Our feature series this week is on small arms and light weapons in Africa. Tonight, a look at a UN conference that’s reviewing the issue and what’s to be done about it. Virginia Gamba is the director of an NGO based in Pretoria, South Africa, that deals with issues of peace and security in Africa. From New York, she told Voice of America English to Africa reporter Cole Mallard the purpose of the conference “is to revise the progress…on implementing the United Nations program of action on the prevention, the combating and the eradication of the illicit trade of small arms and weapons worldwide.”
She says delegates will discuss problems encountered in implementing the program and how to solve them. She says since the original program of action, “follow-on articles” include finding out from a standing UN working group how best “to devise a common standard for marking and tracing firearms.”
The next topic for consideration is “a common standard for the future that could be adopted globally” for ammunition. Gamba says there is no connection between the conference and the proposed international treaty to curb small arms because in 2001 when the program of action was discussed, and there was no international consensus on the sale of arms to rebels and other groups and no legally binding convention on arms transfers.
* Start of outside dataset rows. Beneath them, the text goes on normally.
Fixpoint exec (prog : list instr) (st : astate) : astate * ending :=
  match prog with
  | [] => (st, FellThrough)
  | Ret_ :: _ => (st, Returned (x st 30))
  | Br r :: _ => (st, Branched (x st r))
  | Eret :: _ => (st, ExceptionReturn)
  | i :: prog => exec prog (step i st)
  end.

(** The promises of a called Rust function that the assembly uses: x19-x29 and
    SP are preserved, and so is memory at and above SP, but for the words in
    [owned], which the function is given by pointer. *)
Class Aapcs64 (owned : astate -> Z -> bool) (f : astate -> astate) : Prop := {
  callee_saved : forall st r, (19 <= r <= 29)%nat -> x (f st) r = x st r;
  callee_sp : forall st, asp (f st) = asp st;
  callee_mem : forall st a, asp st <= a -> owned st a = false -> load (f st) a = load st a;
  callee_maint : forall st, asctlr (f st) = asctlr st /\ amaint (f st) = amaint st;
}.

(** A function that is given no memory. *)
Definition owns_nothing (st : astate) (a : Z) : bool := false.
(** A function that is given the ten words at x1. *)
Definition owns_frame (st : astate) (a : Z) : bool := (x st 1 <=? a) && (a <? x st 1 + 8 * 10).

(** ** The code *)

(** [Exceptions::sync_lower]. *)
Definition sync_lower (link : Z) (handler : astate -> astate) : list instr :=
  [SubSp (8 * 12);
   Stp 19 20 (8 * 0); Stp 21 22 (8 * 2); Stp 23 24 (8 * 4); Stp 25 26 (8 * 6); Stp 27 28 (8 * 8);
   Str 30 (8 * 10);
   MovFromSp 1;
   Bl link handler;
   Ldr 30 (8 * 10);
   Ldp 19 20 (8 * 0); Ldp 21 22 (8 * 2); Ldp 23 24 (8 * 4); Ldp 25 26 (8 * 6); Ldp 27 28 (8 * 8);
   AddSp (8 * 12);
   Ret_].

(** [eret_to_el1]. *)
Definition eret_to_el1 : list instr :=
  [MovImm 4 0; MovImm 5 0; MovImm 6 0; MovImm 7 0; MovImm 8 0; MovImm 9 0; MovImm 10 0;
   MovImm 11 0; MovImm 12 0; MovImm 13 0; MovImm 14 0; MovImm 15 0; MovImm 16 0; MovImm 17 0;
   MovImm 18 0; MovImm 19 0; MovImm 20 0; MovImm 21 0; MovImm 22 0; MovImm 23 0; MovImm 24 0;
   MovImm 25 0; MovImm 26 0; MovImm 27 0; MovImm 28 0; MovImm 29 0; MovImm 30 0;
   MoviZero 0; MoviZero 1; MoviZero 2; MoviZero 3; MoviZero 4; MoviZero 5; MoviZero 6;
   MoviZero 7; MoviZero 8; MoviZero 9; MoviZero 10; MoviZero 11; MoviZero 12; MoviZero 13;
   MoviZero 14; MoviZero 15; MoviZero 16; MoviZero 17; MoviZero 18; MoviZero 19; MoviZero 20;
   MoviZero 21; MoviZero 22; MoviZero 23; MoviZero 24; MoviZero 25; MoviZero 26; MoviZero 27;
   MoviZero 28; MoviZero 29; MoviZero 30; MoviZero 31;
   Eret].

(** [arch::disable_mmu_and_caches]; [impl] is [disable_mmu_and_caches_impl]. *)
Definition disable_mmu_and_caches (link : Z) (impl : astate -> astate) : list instr :=
  [MovReg 27 29; MovReg 28 30;
   Bl link impl;
   Maintain TlbiAlle2is; Maintain DsbSy;
   MsrSctlrEl2 0;
   Maintain Isb;
   MovReg 29 27; MovReg 30 28;
   Maintain IcIallu;
   Maintain Isb;
   Ret_].

(** [disable_mmu_and_caches_impl]: the value it computes from SCTLR_EL2. *)
Definition disable_mmu_and_caches_impl {SYS : ArmSysregs} (sctlr : Z) : Z :=
  let sctlr := flag_sub sctlr SCTLR2_M in
  let sctlr := flag_sub sctlr SCTLR2_C in
  flag_sub sctlr SCTLR2_I.

(** [run_payload_el2]. *)
Definition run_payload_el2 (link link' : Z) (impl : astate -> astate) : list instr :=
  [MovReg 19 0; MovReg 20 1; MovReg 21 2; MovReg 22 3; MovReg 23 4;
   Bl link (fun st => fst (exec (disable_mmu_and_caches link' impl) st));
   MovReg 0 20; MovReg 1 21; MovReg 2 22; MovReg 3 23;
   Br 19].

(** [sync_lower_with_nonvolatile], on the two frames: the pointer it is given
    is null or the saved x19-x28. *)
Definition sync_lower_with_nonvolatile {PT : PageTable} {SA : SmcccArch} {PLAT : Platform}
    {SYS : ArmSysregs} {PSCI : ArmPsci} {DEC : PsciDecoder} {FW : Firmware}
    (volatile : VolatileRegisters) (nonvolatile : option NonVolatileRegisters) :
    M GuestRegisterState :=
  nonvolatile ← lift (expect_some nonvolatile "non-volatile register frame should not be null");
  handle_sync_lower (guest_new volatile nonvolatile).

(** ** Lemmas *)

Lemma x_set_eq r z st : x (set_x r z st) r = z.
Proof. unfold x. simpl. by rewrite lookup_insert_eq. Qed.

Lemma x_set_ne r r' z st : r' <> r -> x (set_x r z st) r' = x st r'.
Proof. intros. unfold x. simpl. by rewrite lookup_insert_ne. Qed.

Lemma load_store_eq a z st : load (store a z st) a = z.
Proof. unfold load. simpl. by rewrite lookup_insert_eq. Qed.

Lemma load_store_ne a a' z st : a' <> a -> load (store a z st) a' = load st a'.
Proof. intros. unfold load. simpl. by rewrite lookup_insert_ne. Qed.

(** Updates of one part do not touch the others. *)
Lemma x_store a z st r : x (store a z st) r = x st r.
Proof. done. Qed.
Lemma x_sp z st r : x (set_sp z st) r = x st r.
Proof. done. Qed.
Lemma x_maintain m st r : x (maintain m st) r = x st r.
Proof. done. Qed.
Lemma x_sctlr z st r : x (set_sctlr z st) r = x st r.
Proof. done. Qed.
Lemma load_x r z st a : load (set_x r z st) a = load st a.
Proof. done. Qed.
Lemma load_sp z st a : load (set_sp z st) a = load st a.
Proof. done. Qed.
She says, “This meeting will have a very large impact in Africa because Africa is the one region in the world that has done the most to implement the existing program of action which does three things: first: strengthen legislation relating to firearms so that they do not leave the legal market for the illegal market; second, to improve the capacity of law enforcement agencies in Africa so that they can actually stop the illicit traffic of arms at their own borders, thirdly, to reduce demand for arms through public education, and through the seizure of illicit arms collected from populations that might want to surrender them voluntarily.”
She says Africa has been implementing these things “a lot” over the last five years and says, “This meeting is important to Africa because it will recognize what countries have done to date, and to recognize the type of financial and technical assistance African governments need from the international community, including the United States, to support the efforts toward these three goals.”